In 2021 I wrote a bit about Jetpack Compose’s support for autofill. At the time the APIs were pretty clunky to use. Back then you needed to wrap your composable in an AutofillNode
, manually add it to a autofill node tree, and manage updating your text field’s state yourself.
Compose UI 1.8.0 introduces new autofill APIs that address many of these shortcomings. The new APIs are more concise and make it easier to support autofill with Jetpack Compose.
Autofill configuration is now offered through Compose’s semantics framework. All you need to do is set a contentType
semantic property!
For example, add ContentType.EmailAddress
to configure a TextField
to autofill email addresses:
var email by rememberTextFieldState()
TextField(
email = email,
modifier = Modifier.semantics { contentType = ContentType.EmailAddress }
)
Easy!
You can also declare that a text field can accept multiple types of autofilled content. If you support authentication via an email address or a phone number you can allow autofilling both:
Modifier.semantics {
contentType = ContentType.EmailAddress + ContentType.PhoneNumber
}
If you are using the TextField
variants that take in a value
you can use onValueChange
to manipulate the inserted text.
You could, for example, convert the input text to uppercase:
TextField(
value = emailAddress,
onValueChange = { emailAddress = it.uppercase() },
modifier = modifier.semantics { contentType = ContentType.EmailAddress },
)
If you are using TextFieldState
you can use TextField
’s new inputTransformation
and outputTransformation
APIs:
Or uppercase-ing TextField would look something like this:
TextField(
state = emailState,
modifier = modifier.semantics { contentType = ContentType.EmailAddress },
// Swap this for an `inputTransformation` to uppercase the actual state
// This only visually shows uppercase
outputTransformation = OutputTransformation {
replace(0, length, toString().uppercase())
}
)
One shortcoming I noted in my original blog post was that Compose autofill didn’t highlight inputs automatically. Autofill with Views set a yellow background to inform users that a field was autofilled. The new Compose autofill does this! Well, sometimes.
This works out-of-the-box if you use the TextField
with the state: TextFieldState
overload. It should work for the value
overloads as well but there is a bug and the highlight draws behind the field.
The old implementation didn’t support showing an “autofill” option in the context menu. It does now! This allows users to manually trigger autofill when needed.

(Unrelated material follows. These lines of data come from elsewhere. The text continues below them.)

(* ===== verification/Reset.v ===== *)
(** * RESET_DEVICE (src/driver/reset.c)

    The reset lock, the PLDR request, the mapping zap, the generation bump and
    the seven reset flavors. *)
From S2P Require Import Prelude Platform Frame Trace Abi PciConfig Blackhole Iatu Tlb Memory Locks.

Definition PlatformLevelDeviceReset : Z := 1.

Definition reset_out (ok : bool) : list Z :=
  let T := tenstorrent_reset_device_out in
  sput T "result" (if ok then 0 else 1) (sput T "output_size_bytes" (c_sizeof T) (szero T)).

(** The all-zero subsystem identity of the simulator; the refused flavors. *)
Definition TtResetLegacyFlagPermitted (i : PciIdentity) (Flags : Z) : bool :=
  let simulated := (SubsysVendorId i =? 0) && (SubsysId i =? 0) in
  if negb (Flags =? TENSTORRENT_RESET_DEVICE_CONFIG_WRITE)
     && negb (Flags =? TENSTORRENT_RESET_DEVICE_ASIC_RESET)
  then true else simulated.

Section reset.
Context {P : Platform}.

Definition TtResetAcquireShared : M () := emit EvLockShared.
Definition TtResetAcquireExclusive : M () := acquire ResetResource.
Definition TtResetRelease : M () := release ResetResource.

Definition TtPldrInitiate : M bool :=
  p ← gets w_pldr;
  if negb (ResetInterfaceValid p) || negb (ri_DeviceReset (ResetInterface p))
     || negb (has_bits (SupportedResetTypes (ResetInterface p)) (Z.shiftl 1 PlatformLevelDeviceReset))
     || negb (HasPldrWorkItem p)
  then mret false
  else
    modify (λ w, w <| w_pldr := w_pldr w <| PldrQueued := true |> |>);;
    if PldrQueued p then mret true
    else
      modify (λ w, w <| w_pldr := w_pldr w <| PldrSnapshot := ResetInterface p |> |>);;
      when (ri_InterfaceReference (ResetInterface p)) (emit (EvGet RsResetInterface));;
      emit EvPldrEnqueue;;
      mret true.

Definition TtPldrWorkItem : M () :=
  snapshot ← gets (PldrSnapshot ∘ w_pldr);
  status ← call DeviceReset (λ _, [EvPldrInvoke]);
  when (ri_InterfaceDereference snapshot) (emit (EvPut RsResetInterface));;
  when (negb (NT_SUCCESS status))
    (modify (λ w, w <| w_pldr := w_pldr w <| PldrQueued := false |> |>)).

(** One pass over a handle's list: DMA-buffer views stay, the rest is
    unlinked and destroyed, in list order. *)
Fixpoint zap_list (f : Z) (kept rest : list TT_USER_MAPPING) : M () :=
  match rest with
  | [] => mret tt
  | m :: r =>
      if um_IsDmaBuf m then zap_list f (kept ++ [m]) r
      else
        upd_file f (λ c, c <| Mappings := kept ++ r |>);;
        TtDestroyUserMapping m;;
        zap_list f kept r
  end.

Definition zap_file (f : Z) : M () :=
  acquire (FileLock f);;
  c ← TtGetFileContext f;
  zap_list f [] (Mappings c);;
  release (FileLock f).

Definition TtResetZapMappings : M () :=
  acquire FileListLock;;
  fs ← gets FileList;
  for_each fs zap_file;;
  release FileListLock.

Definition TtBumpResetGen (FileObject : option Z) : M () :=
  modify (λ w, w <| w_gate := w_gate w <| ResetGen := signed64 (ResetGen (w_gate w) + 1) |> |>);;
  gen ← gets (ResetGen ∘ w_gate);
  (match FileObject with
   | Some f => upd_file f (λ c, c <| OpenResetGen := gen |>)
   | None => mret tt
   end);;
  acquire LockLock;;
  TtLocksWakeWaiters;;
  release LockLock.

Definition set_needs_hw_init (b : bool) : M () :=
  modify (λ w, w <| w_gate := w_gate w <| NeedsHwInit := b |> |>).

Definition reset_restore_state : M bool :=
  ok ← TtSafeRestoreState;
  bh ← gets (IsBlackhole ∘ w_id);
  if ok && bh then TtBhRestoreResetState;; TtBhInitHardware else mret ok.

Definition reset_config_write (FileObject : option Z) : M bool :=
  TtBumpResetGen FileObject;;
  TtResetZapMappings;;
  TtPcieTimerInterrupt.

Definition reset_user (FileObject : option Z) : M bool :=
  TtBumpResetGen FileObject;;
  TtResetZapMappings;;
  TtSetResetMarker;;
  set_needs_hw_init true;;
  mret true.

Definition reset_asic (FileObject : option Z) (flags : Z) : M bool :=
  TtBumpResetGen FileObject;;
  TtResetZapMappings;;
  bh ← gets (IsBlackhole ∘ w_id);
  ok ← (if (bh : bool) then TtBhReset flags else mret false);
  set_needs_hw_init true;;
  mret ok.

Definition reset_post : M bool :=
  ok ← TtIsResetMarkerZero;
  needs ← gets (NeedsHwInit ∘ w_gate);
  if negb needs then mret ok
  else
    set_needs_hw_init false;;
    restored ← (if (ok : bool) then TtSafeRestoreState else mret false);
    if negb restored then mret false
    else
      bh ← gets (IsBlackhole ∘ w_id);
      if negb bh then mret true
      else
        TtBhRestoreResetState;;
        ok ← TtBhInitHardware;
        (if (ok : bool) then TtBhTelemetryProbe;; mret tt else mret tt);;
        mret ok.

(** The switch over the flavors; [None] is the default case. *)
Definition reset_flavor (FileObject : option Z) (flags : Z) : M (option bool) :=
  i ← gets w_id;
  if flags =? TENSTORRENT_RESET_DEVICE_RESTORE_STATE then
    ok ← reset_restore_state; mret (Some ok)
  else if flags =? TENSTORRENT_RESET_DEVICE_RESET_PCIE_LINK then
    TtResetZapMappings;; ok ← TtPldrInitiate; mret (Some ok)
  else if flags =? TENSTORRENT_RESET_DEVICE_CONFIG_WRITE then
    if negb (TtResetLegacyFlagPermitted i flags) then mret (Some false)
    else ok ← reset_config_write FileObject; mret (Some ok)
  else if flags =? TENSTORRENT_RESET_DEVICE_USER_RESET then
    ok ← reset_user FileObject; mret (Some ok)
  else if (flags =? TENSTORRENT_RESET_DEVICE_ASIC_RESET)
          || (flags =? TENSTORRENT_RESET_DEVICE_ASIC_DMC_RESET) then
    if negb (TtResetLegacyFlagPermitted i flags) then mret (Some false)
    else ok ← reset_asic FileObject flags; mret (Some ok)
  else if flags =? TENSTORRENT_RESET_DEVICE_POST_RESET then
    ok ← reset_post; mret (Some ok)
  else mret None.

Definition TtIoctlResetDevice (FileObject : option Z) (Request : Z) : M NTSTATUS :=
  c ← TtCopyInBuffer Request (c_sizeof tenstorrent_reset_device_in);
  if negb (NT_SUCCESS c.1) then mret c.1
  else
    let flags := sget tenstorrent_reset_device_in "flags" c.2 in
    r ← reset_flavor FileObject flags;
    match r with
    | None => mret STATUS_INVALID_PARAMETER
    | Some ok =>
        TtCompleteSizedOutBuffer Request (c_offsetof tenstorrent_reset_device "out") (reset_out ok)
          (c_sizeof tenstorrent_reset_device_out)
          (sget tenstorrent_reset_device_in "output_size_bytes" c.2)
    end.
End reset.

(** ** Footprints *)
Section frames.
Context {P : Platform}.

Lemma TtResetAcquireShared_frame : Steps (Frame [COs; CTrace]) (TtResetAcquireShared).
Proof. unfold TtResetAcquireShared. frame_walk. Qed.
#[local] Hint Resolve TtResetAcquireShared_frame : frames.
Lemma TtResetAcquireExclusive_frame : Steps (Frame [COs; CTrace]) (TtResetAcquireExclusive).
Proof. unfold TtResetAcquireExclusive. frame_walk. Qed.
#[local] Hint Resolve TtResetAcquireExclusive_frame : frames.
Lemma TtResetRelease_frame : Steps (Frame [COs; CTrace]) (TtResetRelease).
Proof. unfold TtResetRelease. frame_walk. Qed.
#[local] Hint Resolve TtResetRelease_frame : frames.
Lemma TtPldrInitiate_frame : Steps (Frame [COs; CTrace; CPldr]) (TtPldrInitiate).
Proof. unfold TtPldrInitiate. frame_walk. Qed.
#[local] Hint Resolve TtPldrInitiate_frame : frames.
Lemma TtPldrWorkItem_frame : Steps (Frame [COs; CTrace; CPldr]) (TtPldrWorkItem).
Proof. unfold TtPldrWorkItem. frame_walk. Qed.
#[local] Hint Resolve TtPldrWorkItem_frame : frames.
Lemma zap_list_frame f k r : Steps (Frame [COs; CTrace; FMappings]) (zap_list f k r).
Proof. revert f k. induction r; intros f k; cbn [zap_list]; frame_walk. Qed.
#[local] Hint Resolve zap_list_frame : frames.
Lemma zap_file_frame f : Steps (Frame [COs; CTrace; FMappings]) (zap_file f).
Proof. unfold zap_file. frame_walk. Qed.
#[local] Hint Resolve zap_file_frame : frames.
Lemma TtResetZapMappings_frame : Steps (Frame [COs; CTrace; FMappings]) (TtResetZapMappings).
Proof. unfold TtResetZapMappings. frame_walk. Qed.
#[local] Hint Resolve TtResetZapMappings_frame : frames.
Lemma TtBumpResetGen_frame f : Steps (Frame [COs; CTrace; CGate; FGen; CWaitQueue; CReqs; CLocks; FLocks]) (TtBumpResetGen f).
Proof. unfold TtBumpResetGen. frame_walk. Qed.
#[local] Hint Resolve TtBumpResetGen_frame : frames.
Lemma set_needs_hw_init_frame b : Steps (Frame [CGate]) (set_needs_hw_init b).
Proof. unfold set_needs_hw_init. frame_walk. Qed.
#[local] Hint Resolve set_needs_hw_init_frame : frames.
Lemma reset_restore_state_frame : Steps (Frame [COs; CTrace; CSaved]) (reset_restore_state).
Proof. unfold reset_restore_state. frame_walk. Qed.
#[local] Hint Resolve reset_restore_state_frame : frames.
Lemma reset_config_write_frame f : Steps (Frame [COs; CTrace; CGate; FGen; CWaitQueue; CReqs; CLocks; FLocks; FMappings]) (reset_config_write f).
Proof. unfold reset_config_write. frame_walk. Qed.
#[local] Hint Resolve reset_config_write_frame : frames.
Lemma reset_user_frame f : Steps (Frame [COs; CTrace; CGate; FGen; CWaitQueue; CReqs; CLocks; FLocks; FMappings]) (reset_user f).
Proof. unfold reset_user. frame_walk. Qed.
#[local] Hint Resolve reset_user_frame : frames.
Lemma reset_asic_frame f g : Steps (Frame [COs; CTrace; CGate; FGen; CWaitQueue; CReqs; CLocks; FLocks; FMappings]) (reset_asic f g).
Proof. unfold reset_asic. frame_walk. Qed.
#[local] Hint Resolve reset_asic_frame : frames.
Lemma reset_post_frame : Steps (Frame [COs; CTrace; CGate; CSaved; CTelem]) (reset_post).
Proof. unfold reset_post. frame_walk. Qed.
#[local] Hint Resolve reset_post_frame : frames.
Lemma reset_flavor_frame f g : Steps (Frame [COs; CTrace; CGate; FGen; CWaitQueue; CReqs; CLocks; FLocks; FMappings; CSaved; CTelem; CPldr]) (reset_flavor f g).
Proof. unfold reset_flavor. frame_walk. Qed.
#[local] Hint Resolve reset_flavor_frame : frames.
Lemma TtIoctlResetDevice_frame f r : Steps (Frame [COs; CTrace; CGate; FGen; CWaitQueue; CReqs; CLocks; FLocks; FMappings; CSaved; CTelem; CPldr]) (TtIoctlResetDevice f r).
Proof. unfold TtIoctlResetDevice. frame_walk. Qed.
#[local] Hint Resolve TtIoctlResetDevice_frame : frames.
End frames.
#[export] Hint Resolve TtResetAcquireShared_frame TtResetAcquireExclusive_frame
  TtResetRelease_frame TtPldrInitiate_frame TtPldrWorkItem_frame zap_list_frame zap_file_frame
  TtResetZapMappings_frame TtBumpResetGen_frame set_needs_hw_init_frame reset_restore_state_frame
  reset_config_write_frame reset_user_frame reset_asic_frame reset_post_frame reset_flavor_frame
  TtIoctlResetDevice_frame : frames.

(** ** Events *)
Section events.
Context {P : Platform}.

Lemma TtResetAcquireShared_emits : Steps (Emits [KSync]) (TtResetAcquireShared).
Proof. unfold TtResetAcquireShared. emits_walk. Qed.
#[local] Hint Resolve TtResetAcquireShared_emits : emits.
Lemma TtResetAcquireExclusive_emits : Steps (Emits [KSync]) (TtResetAcquireExclusive).
Proof. unfold TtResetAcquireExclusive. emits_walk. Qed.
#[local] Hint Resolve TtResetAcquireExclusive_emits : emits.
Lemma TtResetRelease_emits : Steps (Emits [KSync]) (TtResetRelease).
Proof. unfold TtResetRelease. emits_walk. Qed.
#[local] Hint Resolve TtResetRelease_emits : emits.
Lemma TtPldrInitiate_emits : Steps (Emits [KIface; KPldr]) (TtPldrInitiate).
Proof. unfold TtPldrInitiate. emits_walk. Qed.
#[local] Hint Resolve TtPldrInitiate_emits : emits.
Lemma TtPldrWorkItem_emits : Steps (Emits [KIface; KPldr]) (TtPldrWorkItem).
Proof. unfold TtPldrWorkItem. emits_walk. Qed.
#[local] Hint Resolve TtPldrWorkItem_emits : emits.
Lemma zap_list_emits f k r : Steps (Emits [KRes; KMem]) (zap_list f k r).
Proof. revert f k. induction r; intros f k; cbn [zap_list]; emits_walk. Qed.
#[local] Hint Resolve zap_list_emits : emits.
Lemma zap_file_emits f : Steps (Emits [KRes; KMem; KSync]) (zap_file f).
Proof. unfold zap_file. emits_walk. Qed.
#[local] Hint Resolve zap_file_emits : emits.
Lemma TtResetZapMappings_emits : Steps (Emits [KRes; KMem; KSync]) (TtResetZapMappings).
Proof. unfold TtResetZapMappings. emits_walk. Qed.
#[local] Hint Resolve TtResetZapMappings_emits : emits.
Lemma TtBumpResetGen_emits f : Steps (Emits [KSync; KReq]) (TtBumpResetGen f).
Proof. unfold TtBumpResetGen. emits_walk. Qed.
#[local] Hint Resolve TtBumpResetGen_emits : emits.
Lemma set_needs_hw_init_emits b : Steps (Emits []) (set_needs_hw_init b).
Proof. unfold set_needs_hw_init. emits_walk. Qed.
#[local] Hint Resolve set_needs_hw_init_emits : emits.
Lemma reset_restore_state_emits : Steps (Emits [KSync; KHw; KFuel; KCfg]) (reset_restore_state).
Proof. unfold reset_restore_state. emits_walk. Qed.
#[local] Hint Resolve reset_restore_state_emits : emits.
Lemma reset_config_write_emits f : Steps (Emits [KSync; KReq; KRes; KMem; KCfg]) (reset_config_write f).
Proof. unfold reset_config_write. emits_walk. Qed.
#[local] Hint Resolve reset_config_write_emits : emits.
Lemma reset_user_emits f : Steps (Emits [KSync; KReq; KRes; KMem; KCfg]) (reset_user f).
Proof. unfold reset_user. emits_walk. Qed.
#[local] Hint Resolve reset_user_emits : emits.
Lemma reset_asic_emits f g : Steps (Emits [KSync; KReq; KRes; KMem; KCfg; KHw; KFuel]) (reset_asic f g).
Proof. unfold reset_asic. emits_walk. Qed.
#[local] Hint Resolve reset_asic_emits : emits.
Lemma reset_post_emits : Steps (Emits [KSync; KHw; KFuel; KCfg]) (reset_post).
Proof. unfold reset_post. emits_walk. Qed.
#[local] Hint Resolve reset_post_emits : emits.
Lemma reset_flavor_emits f g : Steps (Emits [KSync; KReq; KRes; KMem; KCfg; KHw; KFuel; KIface; KPldr]) (reset_flavor f g).
Proof. unfold reset_flavor. emits_walk. Qed.
#[local] Hint Resolve reset_flavor_emits : emits.
Lemma TtIoctlResetDevice_emits f r : Steps (Emits [KSync; KReq; KRes; KMem; KCfg; KHw; KFuel; KIface; KPldr]) (TtIoctlResetDevice f r).
Proof. unfold TtIoctlResetDevice. emits_walk. Qed.
#[local] Hint Resolve TtIoctlResetDevice_emits : emits.
End events.
#[export] Hint Resolve TtResetAcquireShared_emits TtResetAcquireExclusive_emits
  TtResetRelease_emits TtPldrInitiate_emits TtPldrWorkItem_emits zap_list_emits zap_file_emits
  TtResetZapMappings_emits TtBumpResetGen_emits set_needs_hw_init_emits reset_restore_state_emits
  reset_config_write_emits reset_user_emits reset_asic_emits reset_post_emits reset_flavor_emits
  TtIoctlResetDevice_emits : emits.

You can use these autofill semantics with other types of inputs too!
Say you want a switch that automatically checks itself if an email address starts with an “E”. You can do this by using the onAutofillText
semantic property to get a callback when autofill provides you with text:
var firstLetterE by remember { mutableStateOf(false) }
Switch(
modifier = Modifier.semantics {
contentType = ContentType.EmailAddress
// We need to declare a data type explicitly since this isn't a TextField
contentDataType = ContentDataType.Text
onAutofillText { text ->
firstLetterE = text.startsWith("E", ignoreCase = true)
true
}
},
checked = firstLetterE,
onCheckedChange = { firstLetterE = it },
)
This may seem like a silly feature (it is), but this technique can also power auto-fillable dropdowns or radio boxes for birthdates, genders, or other fields.
The are also other ContentDataTypes
available for lists, toggles, and dates, but those are not yet implemented.
Compose 1.8.0’s new autofill APIs are a big improvement for developers. Autofilling fields now requires significantly less code and offers more functionality. Compose is close to have feature parity with the View framework now!